WORK ITEM: Return exactly the lines below, starting with the one that has "(* ===== verification/Prelude.v ===== *)" and going on through the one that has "osdp_*_tick and by".

*** Opening MATERIAL SHOWN ***

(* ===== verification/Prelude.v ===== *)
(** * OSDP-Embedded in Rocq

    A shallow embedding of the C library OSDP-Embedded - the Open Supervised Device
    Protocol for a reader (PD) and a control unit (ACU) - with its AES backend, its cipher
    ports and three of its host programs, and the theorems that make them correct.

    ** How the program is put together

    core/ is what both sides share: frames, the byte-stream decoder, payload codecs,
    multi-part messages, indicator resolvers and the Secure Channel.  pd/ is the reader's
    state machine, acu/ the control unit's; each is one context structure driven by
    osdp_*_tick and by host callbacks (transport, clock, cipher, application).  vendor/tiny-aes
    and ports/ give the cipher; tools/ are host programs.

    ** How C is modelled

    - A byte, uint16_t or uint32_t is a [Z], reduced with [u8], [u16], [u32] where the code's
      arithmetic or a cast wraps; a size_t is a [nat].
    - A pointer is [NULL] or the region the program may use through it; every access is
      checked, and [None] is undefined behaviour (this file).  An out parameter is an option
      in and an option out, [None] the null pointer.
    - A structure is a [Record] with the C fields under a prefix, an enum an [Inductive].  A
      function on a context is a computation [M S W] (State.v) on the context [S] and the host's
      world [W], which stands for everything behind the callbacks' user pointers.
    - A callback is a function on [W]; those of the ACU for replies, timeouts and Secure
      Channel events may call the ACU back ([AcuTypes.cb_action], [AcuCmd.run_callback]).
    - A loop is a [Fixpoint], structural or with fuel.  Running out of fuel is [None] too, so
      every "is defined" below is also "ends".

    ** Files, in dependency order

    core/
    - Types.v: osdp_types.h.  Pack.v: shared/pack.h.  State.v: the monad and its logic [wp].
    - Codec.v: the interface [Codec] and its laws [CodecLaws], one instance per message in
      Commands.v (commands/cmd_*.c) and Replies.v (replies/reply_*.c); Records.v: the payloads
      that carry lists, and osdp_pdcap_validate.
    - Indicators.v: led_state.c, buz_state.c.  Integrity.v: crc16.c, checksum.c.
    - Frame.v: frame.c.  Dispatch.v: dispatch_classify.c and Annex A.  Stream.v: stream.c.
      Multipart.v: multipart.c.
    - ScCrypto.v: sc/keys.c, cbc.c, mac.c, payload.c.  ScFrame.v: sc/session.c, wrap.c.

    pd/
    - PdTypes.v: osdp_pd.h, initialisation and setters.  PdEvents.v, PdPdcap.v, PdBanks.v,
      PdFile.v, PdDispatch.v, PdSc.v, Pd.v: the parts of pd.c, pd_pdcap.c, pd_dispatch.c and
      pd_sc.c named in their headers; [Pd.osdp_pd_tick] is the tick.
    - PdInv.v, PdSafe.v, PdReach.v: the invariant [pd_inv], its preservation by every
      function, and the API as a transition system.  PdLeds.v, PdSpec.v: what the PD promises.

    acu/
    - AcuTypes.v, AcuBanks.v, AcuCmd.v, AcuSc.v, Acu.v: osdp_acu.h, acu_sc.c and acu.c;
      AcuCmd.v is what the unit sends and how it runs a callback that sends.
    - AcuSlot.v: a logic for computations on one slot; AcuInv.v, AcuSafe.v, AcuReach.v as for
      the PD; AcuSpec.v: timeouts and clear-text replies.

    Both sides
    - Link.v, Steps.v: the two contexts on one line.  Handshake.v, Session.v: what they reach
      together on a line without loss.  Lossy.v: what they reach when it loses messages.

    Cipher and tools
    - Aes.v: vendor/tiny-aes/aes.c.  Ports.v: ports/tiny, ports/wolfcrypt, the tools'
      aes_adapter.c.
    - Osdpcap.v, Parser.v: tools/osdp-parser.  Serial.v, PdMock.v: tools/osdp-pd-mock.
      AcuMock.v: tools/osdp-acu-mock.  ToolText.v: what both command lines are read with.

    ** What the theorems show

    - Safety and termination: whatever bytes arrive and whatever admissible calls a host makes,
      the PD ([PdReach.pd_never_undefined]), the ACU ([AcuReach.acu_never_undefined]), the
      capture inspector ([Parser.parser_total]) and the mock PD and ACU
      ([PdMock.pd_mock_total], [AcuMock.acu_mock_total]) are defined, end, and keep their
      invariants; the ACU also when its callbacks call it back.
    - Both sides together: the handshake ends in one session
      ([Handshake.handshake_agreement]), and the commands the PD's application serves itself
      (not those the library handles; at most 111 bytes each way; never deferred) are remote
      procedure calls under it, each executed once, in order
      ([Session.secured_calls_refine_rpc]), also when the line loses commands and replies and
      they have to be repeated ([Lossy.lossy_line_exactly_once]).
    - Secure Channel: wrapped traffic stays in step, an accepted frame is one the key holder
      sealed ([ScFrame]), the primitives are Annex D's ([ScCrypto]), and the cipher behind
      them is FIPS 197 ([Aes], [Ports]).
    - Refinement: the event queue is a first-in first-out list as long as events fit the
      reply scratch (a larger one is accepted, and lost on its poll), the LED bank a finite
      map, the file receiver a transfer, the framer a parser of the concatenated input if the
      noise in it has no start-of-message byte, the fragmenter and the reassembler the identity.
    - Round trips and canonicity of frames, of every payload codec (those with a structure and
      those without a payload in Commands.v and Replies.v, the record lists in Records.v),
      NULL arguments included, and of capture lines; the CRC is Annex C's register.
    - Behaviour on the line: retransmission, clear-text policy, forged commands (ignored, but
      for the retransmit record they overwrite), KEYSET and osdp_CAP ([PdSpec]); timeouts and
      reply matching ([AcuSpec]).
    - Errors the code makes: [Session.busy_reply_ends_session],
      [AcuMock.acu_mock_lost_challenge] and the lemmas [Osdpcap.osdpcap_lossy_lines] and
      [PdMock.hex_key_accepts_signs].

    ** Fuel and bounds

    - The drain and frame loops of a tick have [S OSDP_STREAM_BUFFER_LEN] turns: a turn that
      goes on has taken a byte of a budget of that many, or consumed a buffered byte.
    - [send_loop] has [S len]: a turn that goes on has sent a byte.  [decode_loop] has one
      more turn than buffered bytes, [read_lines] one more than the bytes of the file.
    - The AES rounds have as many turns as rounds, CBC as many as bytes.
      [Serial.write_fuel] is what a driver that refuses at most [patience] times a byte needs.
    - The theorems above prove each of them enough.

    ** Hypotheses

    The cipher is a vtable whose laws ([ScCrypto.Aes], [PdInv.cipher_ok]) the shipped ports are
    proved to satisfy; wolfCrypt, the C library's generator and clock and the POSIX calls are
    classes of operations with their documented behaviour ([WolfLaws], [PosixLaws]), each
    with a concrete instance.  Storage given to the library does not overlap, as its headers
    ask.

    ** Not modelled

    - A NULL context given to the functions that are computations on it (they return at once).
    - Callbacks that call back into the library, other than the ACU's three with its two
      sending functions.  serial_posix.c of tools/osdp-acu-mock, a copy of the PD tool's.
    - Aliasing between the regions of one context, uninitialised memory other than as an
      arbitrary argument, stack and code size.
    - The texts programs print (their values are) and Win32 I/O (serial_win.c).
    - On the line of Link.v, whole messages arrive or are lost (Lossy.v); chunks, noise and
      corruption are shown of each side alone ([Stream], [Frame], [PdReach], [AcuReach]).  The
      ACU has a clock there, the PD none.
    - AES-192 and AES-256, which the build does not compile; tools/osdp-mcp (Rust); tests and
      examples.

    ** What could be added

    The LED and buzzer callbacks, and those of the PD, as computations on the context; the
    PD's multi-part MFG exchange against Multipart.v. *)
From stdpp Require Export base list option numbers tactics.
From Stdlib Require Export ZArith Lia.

*** Closing MATERIAL SHOWN ***
*** Opening MATERIAL SHOWN ***

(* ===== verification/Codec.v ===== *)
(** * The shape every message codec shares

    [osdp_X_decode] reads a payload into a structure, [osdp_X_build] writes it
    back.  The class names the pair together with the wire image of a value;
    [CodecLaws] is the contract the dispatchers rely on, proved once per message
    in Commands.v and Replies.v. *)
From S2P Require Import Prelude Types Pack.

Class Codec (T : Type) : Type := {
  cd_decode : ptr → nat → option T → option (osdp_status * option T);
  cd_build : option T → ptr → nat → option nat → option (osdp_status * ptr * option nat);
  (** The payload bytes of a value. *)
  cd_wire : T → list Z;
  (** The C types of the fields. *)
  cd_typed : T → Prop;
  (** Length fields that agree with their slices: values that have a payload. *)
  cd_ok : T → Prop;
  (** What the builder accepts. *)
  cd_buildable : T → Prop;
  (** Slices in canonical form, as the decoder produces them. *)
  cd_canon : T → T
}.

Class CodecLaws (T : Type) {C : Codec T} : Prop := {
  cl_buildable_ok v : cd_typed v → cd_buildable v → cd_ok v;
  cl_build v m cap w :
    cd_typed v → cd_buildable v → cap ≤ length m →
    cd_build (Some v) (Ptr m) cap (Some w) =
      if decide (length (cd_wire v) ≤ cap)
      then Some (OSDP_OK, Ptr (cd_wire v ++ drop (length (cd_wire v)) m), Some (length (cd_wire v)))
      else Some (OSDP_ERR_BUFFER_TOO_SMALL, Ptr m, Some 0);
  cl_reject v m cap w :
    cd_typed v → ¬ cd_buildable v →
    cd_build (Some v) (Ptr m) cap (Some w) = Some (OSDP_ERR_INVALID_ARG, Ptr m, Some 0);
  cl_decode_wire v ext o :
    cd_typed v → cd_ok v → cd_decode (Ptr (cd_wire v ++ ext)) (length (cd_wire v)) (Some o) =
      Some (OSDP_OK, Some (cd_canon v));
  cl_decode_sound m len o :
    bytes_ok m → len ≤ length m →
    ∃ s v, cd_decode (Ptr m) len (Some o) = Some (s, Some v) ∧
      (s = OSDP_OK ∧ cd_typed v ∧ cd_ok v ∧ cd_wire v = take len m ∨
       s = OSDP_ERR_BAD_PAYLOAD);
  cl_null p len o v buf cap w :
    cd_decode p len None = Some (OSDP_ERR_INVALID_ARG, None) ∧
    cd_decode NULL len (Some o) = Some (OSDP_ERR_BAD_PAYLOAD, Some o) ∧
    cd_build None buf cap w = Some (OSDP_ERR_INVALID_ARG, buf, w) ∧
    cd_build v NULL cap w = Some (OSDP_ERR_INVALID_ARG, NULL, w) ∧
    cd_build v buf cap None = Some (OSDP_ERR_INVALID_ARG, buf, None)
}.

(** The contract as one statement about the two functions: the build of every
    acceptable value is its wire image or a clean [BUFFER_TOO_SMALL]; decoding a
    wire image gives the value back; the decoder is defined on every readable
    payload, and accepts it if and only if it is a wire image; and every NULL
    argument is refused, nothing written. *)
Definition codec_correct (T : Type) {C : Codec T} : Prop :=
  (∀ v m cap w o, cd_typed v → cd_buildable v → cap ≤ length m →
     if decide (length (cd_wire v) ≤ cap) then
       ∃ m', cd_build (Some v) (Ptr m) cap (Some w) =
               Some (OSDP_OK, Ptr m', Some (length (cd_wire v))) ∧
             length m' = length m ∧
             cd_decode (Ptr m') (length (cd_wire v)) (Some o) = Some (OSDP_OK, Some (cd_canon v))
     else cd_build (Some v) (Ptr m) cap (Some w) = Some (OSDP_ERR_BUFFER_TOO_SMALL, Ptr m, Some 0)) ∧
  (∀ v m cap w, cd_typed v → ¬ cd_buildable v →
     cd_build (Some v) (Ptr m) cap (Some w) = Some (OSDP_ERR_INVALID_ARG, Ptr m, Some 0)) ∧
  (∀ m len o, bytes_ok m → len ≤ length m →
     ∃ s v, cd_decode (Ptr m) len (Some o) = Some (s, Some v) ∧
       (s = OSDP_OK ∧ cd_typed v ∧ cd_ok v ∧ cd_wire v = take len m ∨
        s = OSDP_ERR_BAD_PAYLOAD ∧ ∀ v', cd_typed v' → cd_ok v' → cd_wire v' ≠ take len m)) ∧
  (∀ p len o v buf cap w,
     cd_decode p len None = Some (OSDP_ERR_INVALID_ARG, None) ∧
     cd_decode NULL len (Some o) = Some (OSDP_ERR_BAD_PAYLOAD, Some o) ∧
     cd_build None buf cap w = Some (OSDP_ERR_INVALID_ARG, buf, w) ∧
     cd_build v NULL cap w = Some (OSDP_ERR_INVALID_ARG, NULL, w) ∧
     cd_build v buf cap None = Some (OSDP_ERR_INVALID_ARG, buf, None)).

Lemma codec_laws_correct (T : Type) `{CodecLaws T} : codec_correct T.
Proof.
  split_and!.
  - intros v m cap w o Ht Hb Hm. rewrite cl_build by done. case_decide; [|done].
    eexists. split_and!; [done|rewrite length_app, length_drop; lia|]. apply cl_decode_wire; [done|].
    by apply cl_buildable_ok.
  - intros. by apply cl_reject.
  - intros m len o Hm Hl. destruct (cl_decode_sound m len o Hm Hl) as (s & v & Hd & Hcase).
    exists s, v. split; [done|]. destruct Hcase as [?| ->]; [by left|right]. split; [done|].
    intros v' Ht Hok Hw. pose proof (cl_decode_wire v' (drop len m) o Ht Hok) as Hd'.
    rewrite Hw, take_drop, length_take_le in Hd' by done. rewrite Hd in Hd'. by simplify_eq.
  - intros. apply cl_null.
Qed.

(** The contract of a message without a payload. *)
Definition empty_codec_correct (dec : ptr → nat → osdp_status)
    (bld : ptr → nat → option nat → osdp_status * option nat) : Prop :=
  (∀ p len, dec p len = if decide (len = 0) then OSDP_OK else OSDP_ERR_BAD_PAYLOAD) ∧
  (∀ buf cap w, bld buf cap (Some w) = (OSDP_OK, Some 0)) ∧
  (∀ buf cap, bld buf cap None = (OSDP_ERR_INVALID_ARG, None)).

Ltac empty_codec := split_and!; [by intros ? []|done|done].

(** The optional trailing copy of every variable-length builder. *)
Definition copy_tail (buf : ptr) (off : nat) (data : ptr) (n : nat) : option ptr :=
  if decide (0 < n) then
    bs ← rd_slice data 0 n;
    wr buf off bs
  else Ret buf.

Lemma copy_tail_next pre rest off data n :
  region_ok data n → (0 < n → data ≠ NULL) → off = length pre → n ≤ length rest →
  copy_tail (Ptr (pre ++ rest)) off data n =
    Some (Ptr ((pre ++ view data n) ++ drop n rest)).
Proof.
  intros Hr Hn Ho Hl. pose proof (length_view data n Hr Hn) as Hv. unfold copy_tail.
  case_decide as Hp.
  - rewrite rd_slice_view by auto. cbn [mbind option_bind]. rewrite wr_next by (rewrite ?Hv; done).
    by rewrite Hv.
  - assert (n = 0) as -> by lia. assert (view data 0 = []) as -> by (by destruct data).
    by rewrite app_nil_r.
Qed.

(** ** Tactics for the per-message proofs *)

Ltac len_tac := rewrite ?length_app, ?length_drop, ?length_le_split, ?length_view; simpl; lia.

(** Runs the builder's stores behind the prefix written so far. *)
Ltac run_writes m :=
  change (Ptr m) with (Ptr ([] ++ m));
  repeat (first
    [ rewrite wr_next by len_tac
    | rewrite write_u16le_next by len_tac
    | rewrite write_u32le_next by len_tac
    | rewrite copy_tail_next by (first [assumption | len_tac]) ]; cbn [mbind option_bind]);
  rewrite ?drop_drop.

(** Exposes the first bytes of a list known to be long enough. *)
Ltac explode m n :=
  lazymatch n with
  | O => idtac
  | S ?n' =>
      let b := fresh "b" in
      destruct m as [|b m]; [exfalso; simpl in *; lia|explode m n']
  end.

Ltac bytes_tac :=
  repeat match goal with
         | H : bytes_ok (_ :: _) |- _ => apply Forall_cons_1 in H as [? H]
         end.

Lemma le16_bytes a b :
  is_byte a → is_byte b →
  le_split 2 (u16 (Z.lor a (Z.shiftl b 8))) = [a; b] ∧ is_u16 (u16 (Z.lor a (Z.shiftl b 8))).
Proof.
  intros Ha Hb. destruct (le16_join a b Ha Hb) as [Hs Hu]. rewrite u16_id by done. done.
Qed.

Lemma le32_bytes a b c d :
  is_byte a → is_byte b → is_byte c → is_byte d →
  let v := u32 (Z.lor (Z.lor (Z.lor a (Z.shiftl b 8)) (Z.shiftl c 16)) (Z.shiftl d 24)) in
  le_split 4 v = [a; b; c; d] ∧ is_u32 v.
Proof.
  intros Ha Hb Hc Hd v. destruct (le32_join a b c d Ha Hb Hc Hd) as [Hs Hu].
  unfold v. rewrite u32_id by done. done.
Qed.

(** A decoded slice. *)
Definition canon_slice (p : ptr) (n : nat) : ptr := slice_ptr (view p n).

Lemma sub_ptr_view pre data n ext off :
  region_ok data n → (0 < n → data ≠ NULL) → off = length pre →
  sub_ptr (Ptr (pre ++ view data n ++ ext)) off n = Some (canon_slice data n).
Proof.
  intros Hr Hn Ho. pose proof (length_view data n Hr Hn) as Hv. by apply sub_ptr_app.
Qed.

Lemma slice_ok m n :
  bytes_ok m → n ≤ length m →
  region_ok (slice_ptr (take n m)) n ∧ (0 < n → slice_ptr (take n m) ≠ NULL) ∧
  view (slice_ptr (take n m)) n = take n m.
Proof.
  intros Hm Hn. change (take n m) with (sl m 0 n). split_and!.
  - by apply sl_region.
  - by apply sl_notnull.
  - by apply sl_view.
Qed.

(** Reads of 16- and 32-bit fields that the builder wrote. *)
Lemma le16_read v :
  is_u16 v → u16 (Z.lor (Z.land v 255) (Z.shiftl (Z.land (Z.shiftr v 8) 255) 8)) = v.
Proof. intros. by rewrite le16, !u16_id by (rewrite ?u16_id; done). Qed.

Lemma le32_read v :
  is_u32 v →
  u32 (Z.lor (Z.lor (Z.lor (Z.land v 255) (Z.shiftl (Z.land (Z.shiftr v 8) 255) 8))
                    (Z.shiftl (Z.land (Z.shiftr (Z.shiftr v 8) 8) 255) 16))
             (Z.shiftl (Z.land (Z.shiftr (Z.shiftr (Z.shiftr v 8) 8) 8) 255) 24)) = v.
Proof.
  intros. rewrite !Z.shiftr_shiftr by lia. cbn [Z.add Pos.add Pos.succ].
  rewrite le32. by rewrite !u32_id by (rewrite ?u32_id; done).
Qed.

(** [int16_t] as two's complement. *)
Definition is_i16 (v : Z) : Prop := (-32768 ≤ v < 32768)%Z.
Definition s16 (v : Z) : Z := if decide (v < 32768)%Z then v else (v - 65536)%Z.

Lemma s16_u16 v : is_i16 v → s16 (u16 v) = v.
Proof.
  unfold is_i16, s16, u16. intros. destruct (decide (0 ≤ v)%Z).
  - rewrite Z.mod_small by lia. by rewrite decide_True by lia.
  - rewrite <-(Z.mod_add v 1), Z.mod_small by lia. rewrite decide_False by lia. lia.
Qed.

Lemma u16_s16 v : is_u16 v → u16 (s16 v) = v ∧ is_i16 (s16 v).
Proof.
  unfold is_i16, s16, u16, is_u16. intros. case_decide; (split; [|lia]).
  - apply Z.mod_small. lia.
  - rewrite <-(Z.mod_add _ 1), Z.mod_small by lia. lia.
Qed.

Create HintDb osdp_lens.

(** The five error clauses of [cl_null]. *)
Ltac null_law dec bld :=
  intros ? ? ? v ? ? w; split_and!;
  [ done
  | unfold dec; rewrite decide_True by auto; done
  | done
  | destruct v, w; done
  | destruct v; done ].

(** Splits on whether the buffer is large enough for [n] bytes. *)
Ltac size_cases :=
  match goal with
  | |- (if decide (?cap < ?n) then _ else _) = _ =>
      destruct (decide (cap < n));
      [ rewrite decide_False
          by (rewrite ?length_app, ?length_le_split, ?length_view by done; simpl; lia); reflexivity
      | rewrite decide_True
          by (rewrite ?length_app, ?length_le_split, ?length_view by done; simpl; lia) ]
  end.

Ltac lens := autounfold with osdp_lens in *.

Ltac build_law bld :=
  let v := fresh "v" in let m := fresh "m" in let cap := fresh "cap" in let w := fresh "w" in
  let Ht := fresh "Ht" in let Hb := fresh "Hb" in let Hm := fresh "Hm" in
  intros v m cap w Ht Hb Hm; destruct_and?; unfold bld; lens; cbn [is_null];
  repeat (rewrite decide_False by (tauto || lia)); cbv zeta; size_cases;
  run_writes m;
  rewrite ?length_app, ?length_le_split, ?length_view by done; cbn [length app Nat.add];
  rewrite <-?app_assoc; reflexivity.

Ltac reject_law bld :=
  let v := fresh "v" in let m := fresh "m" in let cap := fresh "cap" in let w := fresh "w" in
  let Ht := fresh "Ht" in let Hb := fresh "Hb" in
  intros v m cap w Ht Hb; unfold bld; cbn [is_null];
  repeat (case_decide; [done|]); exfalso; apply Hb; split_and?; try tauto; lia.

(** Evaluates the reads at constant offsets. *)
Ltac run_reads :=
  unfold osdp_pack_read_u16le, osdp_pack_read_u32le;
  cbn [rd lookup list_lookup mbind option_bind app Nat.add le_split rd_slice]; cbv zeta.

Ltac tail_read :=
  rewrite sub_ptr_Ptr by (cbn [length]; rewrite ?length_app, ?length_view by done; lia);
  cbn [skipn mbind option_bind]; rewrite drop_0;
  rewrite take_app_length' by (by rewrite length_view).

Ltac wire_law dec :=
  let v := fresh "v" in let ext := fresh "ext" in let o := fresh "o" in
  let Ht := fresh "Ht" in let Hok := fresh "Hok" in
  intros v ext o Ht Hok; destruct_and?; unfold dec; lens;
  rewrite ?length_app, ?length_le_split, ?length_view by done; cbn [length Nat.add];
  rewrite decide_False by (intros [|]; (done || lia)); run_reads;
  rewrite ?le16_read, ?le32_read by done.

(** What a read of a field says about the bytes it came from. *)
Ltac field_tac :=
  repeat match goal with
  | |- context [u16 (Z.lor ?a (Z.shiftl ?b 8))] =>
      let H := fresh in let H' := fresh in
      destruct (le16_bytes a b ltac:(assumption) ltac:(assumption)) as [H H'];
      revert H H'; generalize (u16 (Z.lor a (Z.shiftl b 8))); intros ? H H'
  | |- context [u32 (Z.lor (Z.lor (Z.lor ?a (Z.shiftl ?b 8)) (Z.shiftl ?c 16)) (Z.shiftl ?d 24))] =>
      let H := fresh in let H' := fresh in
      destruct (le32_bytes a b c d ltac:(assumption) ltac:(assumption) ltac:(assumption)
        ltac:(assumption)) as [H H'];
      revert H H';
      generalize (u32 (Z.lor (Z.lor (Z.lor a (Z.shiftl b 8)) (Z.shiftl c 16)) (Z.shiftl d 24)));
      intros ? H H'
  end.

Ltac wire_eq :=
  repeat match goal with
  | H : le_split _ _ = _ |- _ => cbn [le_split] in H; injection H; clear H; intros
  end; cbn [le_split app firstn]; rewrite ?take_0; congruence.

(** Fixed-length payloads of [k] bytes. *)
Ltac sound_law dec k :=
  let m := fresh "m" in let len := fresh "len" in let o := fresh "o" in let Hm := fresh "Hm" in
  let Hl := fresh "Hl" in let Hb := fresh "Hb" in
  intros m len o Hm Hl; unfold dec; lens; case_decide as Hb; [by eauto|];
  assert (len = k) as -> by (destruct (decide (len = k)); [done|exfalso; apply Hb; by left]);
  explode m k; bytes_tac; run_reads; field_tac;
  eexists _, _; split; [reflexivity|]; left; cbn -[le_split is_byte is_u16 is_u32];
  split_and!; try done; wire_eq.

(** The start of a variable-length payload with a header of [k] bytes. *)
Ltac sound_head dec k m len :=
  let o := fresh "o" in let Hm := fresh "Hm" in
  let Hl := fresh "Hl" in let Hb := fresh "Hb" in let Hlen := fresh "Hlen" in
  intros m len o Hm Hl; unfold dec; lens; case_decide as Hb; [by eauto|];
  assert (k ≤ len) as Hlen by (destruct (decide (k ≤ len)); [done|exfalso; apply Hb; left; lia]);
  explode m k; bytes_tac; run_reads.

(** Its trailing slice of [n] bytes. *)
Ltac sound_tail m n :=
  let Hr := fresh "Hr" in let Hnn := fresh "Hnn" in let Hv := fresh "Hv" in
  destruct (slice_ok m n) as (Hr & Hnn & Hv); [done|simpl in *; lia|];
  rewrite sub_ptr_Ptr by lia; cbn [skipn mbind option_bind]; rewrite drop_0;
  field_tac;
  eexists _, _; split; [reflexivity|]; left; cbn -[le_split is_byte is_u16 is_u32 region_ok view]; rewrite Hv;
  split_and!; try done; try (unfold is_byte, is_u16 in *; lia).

*** Closing MATERIAL SHOWN ***
*** Opening MATERIAL SHOWN ***

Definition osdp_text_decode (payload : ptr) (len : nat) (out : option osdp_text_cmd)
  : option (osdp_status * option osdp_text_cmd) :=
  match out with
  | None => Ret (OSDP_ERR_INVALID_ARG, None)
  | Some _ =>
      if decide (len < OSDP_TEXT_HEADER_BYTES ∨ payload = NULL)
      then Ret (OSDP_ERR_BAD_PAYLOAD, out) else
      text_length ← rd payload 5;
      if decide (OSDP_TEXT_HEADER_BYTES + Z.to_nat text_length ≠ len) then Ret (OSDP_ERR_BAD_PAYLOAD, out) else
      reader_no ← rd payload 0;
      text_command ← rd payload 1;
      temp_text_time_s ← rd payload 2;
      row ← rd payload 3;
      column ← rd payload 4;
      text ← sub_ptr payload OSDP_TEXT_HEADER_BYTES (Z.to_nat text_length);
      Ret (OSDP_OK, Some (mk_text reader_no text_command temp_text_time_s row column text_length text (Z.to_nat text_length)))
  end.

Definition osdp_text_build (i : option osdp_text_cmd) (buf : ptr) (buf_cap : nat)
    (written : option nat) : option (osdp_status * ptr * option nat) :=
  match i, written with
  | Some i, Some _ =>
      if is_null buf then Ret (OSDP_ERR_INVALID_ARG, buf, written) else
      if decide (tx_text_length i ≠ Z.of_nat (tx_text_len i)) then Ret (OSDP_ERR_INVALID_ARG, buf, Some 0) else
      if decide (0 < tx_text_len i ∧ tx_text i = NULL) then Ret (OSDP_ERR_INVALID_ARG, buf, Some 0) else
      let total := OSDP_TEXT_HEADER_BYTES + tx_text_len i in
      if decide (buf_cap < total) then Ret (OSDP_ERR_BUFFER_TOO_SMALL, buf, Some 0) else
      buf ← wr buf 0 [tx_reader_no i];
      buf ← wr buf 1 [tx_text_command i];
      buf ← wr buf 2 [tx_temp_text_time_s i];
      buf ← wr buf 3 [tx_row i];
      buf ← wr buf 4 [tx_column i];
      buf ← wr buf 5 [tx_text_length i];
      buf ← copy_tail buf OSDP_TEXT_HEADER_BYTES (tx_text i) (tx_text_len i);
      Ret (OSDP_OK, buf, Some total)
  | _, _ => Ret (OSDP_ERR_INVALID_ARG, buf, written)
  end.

*** Closing MATERIAL SHOWN ***

SOLUTION TO THIS EXERCISE:
(* ===== verification/Prelude.v ===== *)
(** * OSDP-Embedded in Rocq

    A shallow embedding of the C library OSDP-Embedded - the Open Supervised Device
    Protocol for a reader (PD) and a control unit (ACU) - with its AES backend, its cipher
    ports and three of its host programs, and the theorems that make them correct.

    ** How the program is put together

    core/ is what both sides share: frames, the byte-stream decoder, payload codecs,
    multi-part messages, indicator resolvers and the Secure Channel.  pd/ is the reader's
    state machine, acu/ the control unit's; each is one context structure driven by
    osdp_*_tick and by host callbacks (transport, clock, cipher, application).  vendor/tiny-aes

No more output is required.